Accuracy and precision of ultrasound shear wave elasticity measurements according to target elasticity and acquisition depth: A phantom study

• Published in: PloS one Vol. 14; no. 7; p. e0219621
• Main Authors: Suh, Chong Hyun, Yoon, Hee Mang, Jung, Seung Chai, Choi, Young Jun
• Format: Journal Article
• Language: English
• Published: United States Public Library of Science 11.07.2019; Public Library of Science (PLoS)

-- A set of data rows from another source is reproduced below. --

(** What the tasks do to the map comes down to three shapes. *)
Lemma others_cases (P : Conn -> Conn -> Prop) :
  (forall c c', Conn.pending c' = Conn.pending c -> Conn.answers c' = Conn.answers c -> Conn.used c ⊆ Conn.used c' ->
     Conn.foreign c' ∖ Conn.foreign c ⊆ Conn.used c' ∖ Conn.used c -> Conn.capacity c' = Conn.capacity c -> P c c') ->
  (forall c c' id r, id ∈ Conn.pending c -> ResponseFrame.request_id r = id -> Conn.pending c' = Conn.pending c ∖ {[id]} ->
     Conn.answers c' = <[id := r]> (Conn.answers c) -> Conn.used c' = Conn.used c -> Conn.foreign c' = Conn.foreign c ->
     Conn.capacity c' = Conn.capacity c -> P c c') ->
  (forall c reason, P c (teardown reason c)) ->
  (forall c id, id ∈ Conn.foreign c -> Z.of_nat (size (Conn.pending c)) < Conn.capacity c ->
     P c (Conn.with_pending ({[id]} ∪ Conn.pending c) c)) ->
  (forall c id, id ∈ Conn.foreign c -> P c (Conn.with_pending (Conn.pending c ∖ {[id]}) c)) ->
  forall c c', others c c' -> P c c'.
Proof.
  intros Same Answer Tear Reg Rem c c' O.
  assert (Eq : forall c c', Conn.pending c' = Conn.pending c -> Conn.answers c' = Conn.answers c -> Conn.used c' = Conn.used c ->
    Conn.foreign c' = Conn.foreign c -> Conn.capacity c' = Conn.capacity c -> P c c').
  { intros d d' E1 E2 E3 E4 E5. apply Same; try done; rewrite ?E3, ?E4; set_solver. }
  assert (A : forall id r c, ResponseFrame.request_id r = id -> P c (Conn.answer id r c)).
  { intros id r d E. unfold Conn.answer. case_bool_decide as I; [by eapply Answer|by apply Eq]. }
  assert (E : forall event c, P c (emit event c).1) by (intros event d; unfold emit; case_match; by apply Eq).
  assert (N : forall m c, P c (send_now m c).1) by (intros m d; unfold send_now; case_match; by apply Eq).
  destruct O as [c msg|c reason|c written|c id F|c id F B|c id F|c m O|c|c]; [| | | |by auto|by auto|by apply Eq|by apply Eq|by apply Eq].
  - destruct msg; simpl; auto; by apply Eq.
  - apply Tear.
  - unfold writer_step. destruct (Conn.outbound_open c); simpl; [|by apply Eq].
    destruct (Conn.outbound c) as [|msg rest]; [by apply Eq|].
    destruct (encode_frame _ _) as [f|e]; [case_match; by apply Eq|]. destruct msg as [frame| | |]; try by apply Eq.
    unfold Conn.answer. case_bool_decide as I; [|by apply Eq]. simpl in I. eapply (Answer _ _ _ (ResponseFrame.mk _ _ _ _ _ _ _)); [exact I|..]; done.
  - apply Same; simpl; try done; set_solver.
Qed.

Lemma size_pos (X : gset string) : 0 <= Z.of_nat (size X).
Proof. lia. Qed.

Lemma size_insert_le (X : gset string) (i : string) : Z.of_nat (size ({[i]} ∪ X)) <= Z.of_nat (size X) + 1.
Proof. rewrite size_union_alt, size_singleton. assert (size (X ∖ {[i]}) <= size X)%nat by (apply subseteq_size; set_solver). lia. Qed.

Lemma size_remove_le (X : gset string) (i : string) : (size (X ∖ {[i]}) <= size X)%nat.
Proof. apply subseteq_size. set_solver. Qed.

Lemma lookup_closed (X : gset string) (m : gmap string (ResponseFrame.t V)) (reason id : string) :
  (gset_to_gmap (closed_response reason) X ∪ m) !! id = if bool_decide (id ∈ X) then Some (closed_response reason) else m !! id.
Proof.
  rewrite lookup_union. case_bool_decide as I.
  - rewrite lookup_gset_to_gmap, option_guard_True by done. by destruct (m !! id).
  - rewrite lookup_gset_to_gmap, option_guard_False by done. by destruct (m !! id).
Qed.

Lemma others_ok (c c' : Conn) : others c c' -> conn_ok c -> conn_ok c'.
Proof.
  revert c c'. apply (others_cases (fun c c' => conn_ok c -> conn_ok c')); intros c.
  - intros c' E1 E2 U F E3 [K1 K2 K3 K4 K5]. split; rewrite ?E1, ?E2, ?E3; try done; [by etrans|by etrans|].
    clear -U F K3. intros i I. destruct (decide (i ∈ Conn.foreign c)); [by apply U, K3|].
    assert (i ∈ Conn.foreign c' ∖ Conn.foreign c) as G%F by (by apply elem_of_difference). by apply elem_of_difference in G as [].
  - intros c' id r I E E1 E2 U F E3 [K1 K2 K3 K4 K5]. split; rewrite ?E1, ?E2, ?U, ?F, ?E3; try done.
    + etrans; [|exact K1]. apply subseteq_difference_l. done.
    + rewrite dom_insert_L. apply union_subseteq. split; [|done]. by apply singleton_subseteq_l, K1.
    + intros i s. rewrite lookup_insert_Some. intros [[<- <-]|[_ L]]; [by left|by apply K4].
    + pose proof (size_remove_le (Conn.pending c) id). lia.
  - intros reason [K1 K2 K3 K4 K5]. split; simpl; try done.
    + rewrite dom_union_L, dom_gset_to_gmap. by apply union_subseteq.
    + intros i s. rewrite lookup_closed. case_bool_decide; [|by apply K4]. intros [= <-]. right. eauto.
    + pose proof (size_pos (Conn.pending c)). change (Z.of_nat (size (∅ : gset string)) <= Conn.capacity c). rewrite size_empty. lia.
  - intros id I B [K1 K2 K3 K4 K5]. split; simpl; try done.
    + apply union_subseteq. split; [|done]. by apply singleton_subseteq_l, K3.
    + pose proof (size_insert_le (Conn.pending c) id). lia.
  - intros id I [K1 K2 K3 K4 K5]. split; simpl; try done.
    + etrans; [|exact K1]. apply subseteq_difference_l. done.
    + pose proof (size_remove_le (Conn.pending c) id). lia.
Qed.

Lemma others_used (X : gset string) (c c' : Conn) : others c c' -> X ⊆ Conn.used c -> X ⊆ Conn.used c'.
Proof.
  revert c c'. apply (others_cases (fun c c' => X ⊆ Conn.used c -> X ⊆ Conn.used c')); try done.
  - intros c c' _ _ U _ _ K. by etrans.
  - intros c c' id r _ _ _ _ U _ _ K. by rewrite U.
Qed.
(** ** Summaries and snapshots *)

Definition session_summary_to_proto (summary : SessionSummary.t) : pb.SessionSummary.t :=
  pb.SessionSummary.mk
    (Some (session_key_to_proto (SessionSummary.session_key summary)))
    (text_or_empty (SessionSummary.title summary))
    (AgentKind.proto_value (SessionKey.agent_kind (SessionSummary.session_key summary)))
    (or_empty (SessionSummary.project_display_name summary))
    (or_empty (SessionSummary.current_branch summary))
    (opt_timestamp_to_proto (SessionSummary.updated_at summary))
    (pb.DeviceConnection.as_i32 (device_connection_to_proto (SessionSummary.device_connection summary)))
    (opt_timestamp_to_proto (SessionSummary.device_last_seen_at summary))
    (or_empty (SessionSummary.degraded_reason summary))
    (pb.ControlMode.as_i32 (control_mode_to_proto (SessionSummary.control_mode summary)))
    (pb.CompatibilityState.as_i32 (compatibility_state_to_proto (SessionSummary.compatibility_state summary)))
    (pb.ActiveTurnPhase.as_i32 (turn_phase_to_proto (SessionSummary.active_turn_phase summary)))
    (SessionSummary.pending_attention_count summary)
    (map (fun k => pb.PendingAttentionKind.as_i32 (attention_kind_to_proto k)) (SessionSummary.pending_attention_kinds summary))
    (pb.QueueState.as_i32 (queue_state_to_proto (SessionSummary.queue_state summary)))
    (pb.LastTurnOutcome.as_i32 (turn_outcome_to_proto (SessionSummary.last_turn_outcome summary)))
    (SessionSummary.pinned summary) (SessionSummary.muted summary) (SessionSummary.archived summary).

Definition session_summary_from_proto (p : pb.SessionSummary.t) : option SessionSummary.t :=
  session_key ← pb.SessionSummary.session_key p ≫= session_key_from_proto;
  Some (SessionSummary.mk
    session_key
    (nonempty_text (pb.SessionSummary.title p))
    (SessionKey.agent_kind session_key)
    (nonempty (pb.SessionSummary.project_display_name p))
    (nonempty (pb.SessionSummary.current_branch p))
    (opt_timestamp_from_proto (pb.SessionSummary.updated_at p))
    (enum_or pb.DeviceConnection.try_from device_connection_from_proto DeviceConnection.Offline (pb.SessionSummary.device_connection p))
    (opt_timestamp_from_proto (pb.SessionSummary.device_last_seen_at p))
    (nonempty (pb.SessionSummary.degraded_reason p))
    (enum_or pb.ControlMode.try_from control_mode_from_proto ControlMode.Unavailable (pb.SessionSummary.control_mode p))
    (enum_or pb.CompatibilityState.try_from compatibility_state_from_proto CompatibilityState.Degraded (pb.SessionSummary.compatibility_state p))
    (enum_or pb.ActiveTurnPhase.try_from turn_phase_from_proto ActiveTurnPhase.Idle (pb.SessionSummary.active_turn_phase p))
    (pb.SessionSummary.pending_attention_count p)
    (omap (fun k => attention_kind_from_proto <$> pb.PendingAttentionKind.try_from k) (pb.SessionSummary.pending_attention_kinds p))
    (enum_or pb.QueueState.try_from queue_state_from_proto QueueState.Empty (pb.SessionSummary.queue_state p))
    (enum_or pb.LastTurnOutcome.try_from turn_outcome_from_proto LastTurnOutcome.Unknown (pb.SessionSummary.last_turn_outcome p))
    (pb.SessionSummary.pinned p) (pb.SessionSummary.muted p) (pb.SessionSummary.archived p)).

• Subjects: Accuracy; Acoustics; Biology and Life Sciences; Coefficient of variation; Data analysis; Elastic Modulus; Elastic waves; Elasticity; Elasticity Imaging Techniques - standards; Ghosts; Humans; Liver; Mathematical analysis; Measurement; Medical examination; Medicine; Medicine and Health Sciences; Outliers (statistics); People and places; Phantoms, Imaging; Physical Sciences; Regression analysis; Research and Analysis Methods; Shear; Target acquisition; Testing; Tissues (Anatomy); Ultrasonic imaging; Ultrasonic testing; Ultrasonic Waves; Ultrasonography - standards; Ultrasound; Ultrasound imaging; South Korea; Netherlands; France; Japan; Germany
• ISSN: 1932-6203; 1932-6203
• DOI: 10.1371/journal.pone.0219621

To investigate the accuracy and precision of ultrasound shear wave elasticity measurements as a function of target elasticity and acquisition depth. Using five ultrasound systems (VTQ, VTIQ, EPIQ 5, Aixplorer, and Aplio 500), two operators independently measured shear wave elasticities in two phantoms containing five different target elasticities (8±3, 14±4, 25±6, 45±8, and 80±12 kPa) at depths of 15, 30, 35, and 60 mm. Accuracy was assessed by evaluating measurement errors and the proportions of outliers, while factors affecting accuracy were assessed using logistic regression analysis. Measurement errors were defined as differences between the measured values and 1) the margins of the target elasticity, and 2) the median values of the target elasticity. Outliers were defined as measured values outside the margins of the target elasticity. Precision was assessed by calculating the reproducibility of measurements using the within-subject coefficient of variation (wCV). Mean measurement errors and the proportions of outliers were higher for high than for low target elasticities (p<0.001), but did not differ in relation to acquisition depth, either within an elastography system or across the different systems. Logistic regression analysis showed that target elasticity (p<0.001) significantly affected accuracy, whereas acquisition depth (p>0.05) did not. The wCV for the 80±12 kPa target (31.33%) was significantly higher than that for lower elasticity targets (6.96-10.43 kPa; p<0.001). The wCV did not differ across acquisition depths. The individual elastography systems showed consistent results. Targets with high elasticity showed lower accuracy and lower precision than targets with low elasticity, while acquisition depth did not show consistent patterns in either accuracy or precision.